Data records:

====

(** Every entity pattern has at least two collections and a mean interval
    between 1 and 120 days; its reported days_overdue is not negative, is
    less than days_since_last whenever it is positive, and is never more than
    120 days behind it. *)
Theorem entity_pattern_invariants :
  forall (df : DataFrame) (p : EntityPattern),
    In p (entities (calculate_collection_patterns df)) ->
    (2 <= collections_count p)%nat /\
    (1 <= avg_interval_days p <= 120)%Q /\
    0 <= days_overdue p /\
    days_overdue p <= Z.max 0 (days_since_last p - 1) /\
    days_since_last p - 120 <= days_overdue p.
Proof.
  intros df p Hp.
  apply entity_patterns_In in Hp. destruct Hp as [tl [_ Hp]].
  apply entity_pattern_fields in Hp.
  destruct Hp as [last_row [_ [Hlen [Hne [Hc [Havg [_ [Hs [Ho _]]]]]]]]].
  pose proof (raw_days_overdue_bounds _ last_row Hne) as Hb.
  rewrite Hc, Havg, Hs, Ho.
  split; [exact Hlen|].
  split.
  - apply (round1_bounds 1 120).
    apply np_mean_bounds; [exact Hne | apply valid_intervals_in_range].
  - lia.
Qed.

Lemma entity_pattern_invariants_witness :
  In pattern_monthly (entities (calculate_collection_patterns df_monthly)) /\
  (2 <= collections_count pattern_monthly)%nat /\
  (1 <= avg_interval_days pattern_monthly <= 120)%Q /\
  0 <= days_overdue pattern_monthly /\
  days_overdue pattern_monthly <= Z.max 0 (days_since_last pattern_monthly - 1) /\
  days_since_last pattern_monthly - 120 <= days_overdue pattern_monthly.
Proof.
  split.
  - left. reflexivity.
  - apply (entity_pattern_invariants df_monthly pattern_monthly).
    left. reflexivity.
Defined.

Lemma get_risk_level_clamp (d : Z) : get_risk_level (Z.max 0 d) = get_risk_level d.
Proof.
  unfold get_risk_level.
  destruct (Z.leb_spec d 0), (Z.leb_spec (Z.max 0 d) 0); try lia; try reflexivity.
  replace (Z.max 0 d) with d by lia. reflexivity.
Qed.

Lemma risk_level_reported (df : DataFrame) (p : EntityPattern) :
  In p (entities (calculate_collection_patterns df)) ->
  risk_level p = get_risk_level (days_overdue p).
Proof.
  intros Hp. apply entity_patterns_In in Hp. destruct Hp as [tl [_ Hp]].
  apply entity_pattern_fields in Hp.
  destruct Hp as [last_row [_ [_ [_ [_ [_ [_ [_ [Ho Hr]]]]]]]]].
  rewrite Hr, Ho. symmetry. apply get_risk_level_clamp.
Qed.

(** The clamp keeps the tier readable from the report: every pattern's
    risk_level is the tier of its reported days_overdue, and the pattern is
    normal exactly when it reports 0. *)
Theorem risk_level_of_reported_days :
  forall (df : DataFrame) (p : EntityPattern),
    In p (entities (calculate_collection_patterns df)) ->
    risk_level p = get_risk_level (days_overdue p) /\
    (risk_level p = normal <-> days_overdue p = 0).
Proof.
  intros df p Hp.
  apply entity_patterns_In in Hp. destruct Hp as [tl [_ Hp]].
  apply entity_pattern_fields in Hp.
  destruct Hp as [last_row [_ [_ [_ [_ [_ [_ [_ [Ho Hr]]]]]]]]].
  assert (H : risk_level p = get_risk_level (days_overdue p)).
  { rewrite Hr, Ho. symmetry. apply get_risk_level_clamp. }
  split; [exact H|].
  rewrite H. unfold get_risk_level.
  destruct (Z.leb_spec (days_overdue p) 0) as [Hle|Hgt].
  - split; [lia | reflexivity].
  - split; [|lia].
    destruct (days_overdue p <=? 5); [discriminate|].
    destruct (days_overdue p <=? 10); discriminate.
Qed.

Lemma risk_level_of_reported_days_witness :
  In pattern_monthly (entities (calculate_collection_patterns df_monthly)) /\
  risk_level pattern_monthly = get_risk_level (days_overdue pattern_monthly) /\
  (risk_level pattern_monthly = normal <-> days_overdue pattern_monthly = 0).
Proof.
  split.
  - left. reflexivity.
  - apply (risk_level_of_reported_days df_monthly pattern_monthly).
    left. reflexivity.
Defined.

(** ** The delay analysis *)

Lemma count_risk_le (r : RiskLevel) (ps : list EntityPattern) :
  (count_risk r ps <= length ps)%nat.
Proof. unfold count_risk. apply filter_length_le. Qed.

Lemma generate_delays_analysis_record (patterns : Patterns) (r : Delays.t) :
  generate_delays_analysis patterns = Ok r ->
  let ps := entities patterns in
  let delayed := (count_risk critical ps + count_risk warning ps)%nat in
  ps <> [] /\
  Delays.risk_summary r = risk_summary_of ps /\
  Delays.by_area r = delays_by area ps /\
  Delays.by_category r = delays_by category ps /\
  Delays.high_risk_areas r = high_risk 10 (delays_by area ps) /\
  Delays.high_risk_categories r = high_risk 5 (delays_by category ps) /\
  Delays.total_entities_analyzed r = length ps /\
  Delays.entities_with_delays r = delayed /\
  Delays.delay_rate r
  = (inject_Z (Z.of_nat delayed) / inject_Z (Z.of_nat (length ps)) * 100)%Q.
Proof.
  unfold generate_delays_analysis, py_div.
  destruct (Z.eqb_spec (Z.of_nat (length (entities patterns))) 0) as [H0|H0];
    cbn [bind]; [discriminate|].
  intros H. injection H as <-. cbn.
  repeat split. intros Hnil. rewrite Hnil in H0. apply H0. reflexivity.
Qed.

(** The delay analysis fails exactly when there is no entity pattern, and
    then with ZeroDivisionError; it raises nothing else. *)
Theorem delays_analysis_raises_iff_no_pattern :
  forall patterns : Patterns,
    (generate_delays_analysis patterns = Raise ZeroDivisionError <->
     entities patterns = []) /\
    (forall e, generate_delays_analysis patterns = Raise e -> e = ZeroDivisionError) /\
    ((exists r, generate_delays_analysis patterns = Ok r) <-> entities patterns <> []).
Proof.
  intros patterns.
  assert (Hcases : entities patterns = [] \/ entities patterns <> []).
  { destruct (entities patterns); [left; reflexivity | right; discriminate]. }
  destruct Hcases as [Hnil|Hne].
  - pose proof (generate_delays_analysis_empty patterns Hnil) as Hr.
    rewrite Hr. repeat split; auto.
    + intros e He. congruence.
    + intros [r Hok]. discriminate.
    + intros H. contradiction.
  - destruct (generate_delays_analysis_nonempty patterns Hne) as [r Hr].
    rewrite Hr. repeat split; try discriminate; auto.
    + intros H. contradiction.
    + intros _. exists r. reflexivity.
Qed.

(** Whenever the delay analysis returns, its four tier counts add up to the
    number of entities analysed, entities_with_delays is the critical plus
    the warning count, and the delay rate is a percentage between 0 and
    100. *)
Theorem delays_summary_consistent :
  forall (patterns : Patterns) (r : Delays.t),
    generate_delays_analysis patterns = Ok r ->
    sum_counts (Delays.risk_summary r) = Delays.total_entities_analyzed r /\
    Delays.entities_with_delays r
    = (risk_count (Delays.risk_summary r) critical
       + risk_count (Delays.risk_summary r) warning)%nat /\
    (Delays.entities_with_delays r <= Delays.total_entities_analyzed r)%nat /\
    (0 <= Delays.delay_rate r <= 100)%Q.
Proof.
  intros patterns r H.
  apply generate_delays_analysis_record in H. cbv zeta in H.
  destruct H as [Hne [Hs [_ [_ [_ [_ [Ht [Hd Hrate]]]]]]]].
  set (ps := entities patterns) in *.
  assert (Hle : (count_risk critical ps + count_risk warning ps <= length ps)%nat).
  { pose proof (count_risk_partition ps). lia. }
  rewrite Hs, Ht, Hd, Hrate.
  split; [apply risk_summary_total|].
  split; [reflexivity|].
  split; [exact Hle|].
  set (d := (count_risk critical ps + count_risk warning ps)%nat) in *.
  assert (Hn : (0 < inject_Z (Z.of_nat (length ps)))%Q).
  { change 0%Q with (inject_Z 0). rewrite <- Zlt_Qlt.
    destruct ps; [contradiction | simpl; lia]. }
  assert (Hq0 : (0 <= inject_Z (Z.of_nat d) / inject_Z (Z.of_nat (length ps)))%Q).
  { apply Qle_shift_div_l; [exact Hn|].
    rewrite Qmult_0_l. change 0%Q with (inject_Z 0). rewrite <- Zle_Qle. lia. }
  assert (Hq1 : (inject_Z (Z.of_nat d) / inject_Z (Z.of_nat (length ps)) <= 1)%Q).
  { apply Qle_shift_div_r; [exact Hn|].
    rewrite Qmult_1_l, <- Zle_Qle. lia. }
  set (q := (inject_Z (Z.of_nat d) / inject_Z (Z.of_nat (length ps)))%Q) in *.
  split; lra.
Qed.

====

- _Exercise goal_
Reproduce only the lines above spanning from the line containing "- split; [|lia]." through the line containing "Delays.high_risk_categories r = high_risk", word for word.

- _Reply to the exercise_
  - split; [|lia].
    destruct (days_overdue p <=? 5); [discriminate|].
    destruct (days_overdue p <=? 10); discriminate.
Qed.

Lemma risk_level_of_reported_days_witness :
  In pattern_monthly (entities (calculate_collection_patterns df_monthly)) /\
  risk_level pattern_monthly = get_risk_level (days_overdue pattern_monthly) /\
  (risk_level pattern_monthly = normal <-> days_overdue pattern_monthly = 0).
Proof.
  split.
  - left. reflexivity.
  - apply (risk_level_of_reported_days df_monthly pattern_monthly).
    left. reflexivity.
Defined.

(** ** The delay analysis *)

Lemma count_risk_le (r : RiskLevel) (ps : list EntityPattern) :
  (count_risk r ps <= length ps)%nat.
Proof. unfold count_risk. apply filter_length_le. Qed.

Lemma generate_delays_analysis_record (patterns : Patterns) (r : Delays.t) :
  generate_delays_analysis patterns = Ok r ->
  let ps := entities patterns in
  let delayed := (count_risk critical ps + count_risk warning ps)%nat in
  ps <> [] /\
  Delays.risk_summary r = risk_summary_of ps /\
  Delays.by_area r = delays_by area ps /\
  Delays.by_category r = delays_by category ps /\
  Delays.high_risk_areas r = high_risk 10 (delays_by area ps) /\
  Delays.high_risk_categories r = high_risk 5 (delays_by category ps) /\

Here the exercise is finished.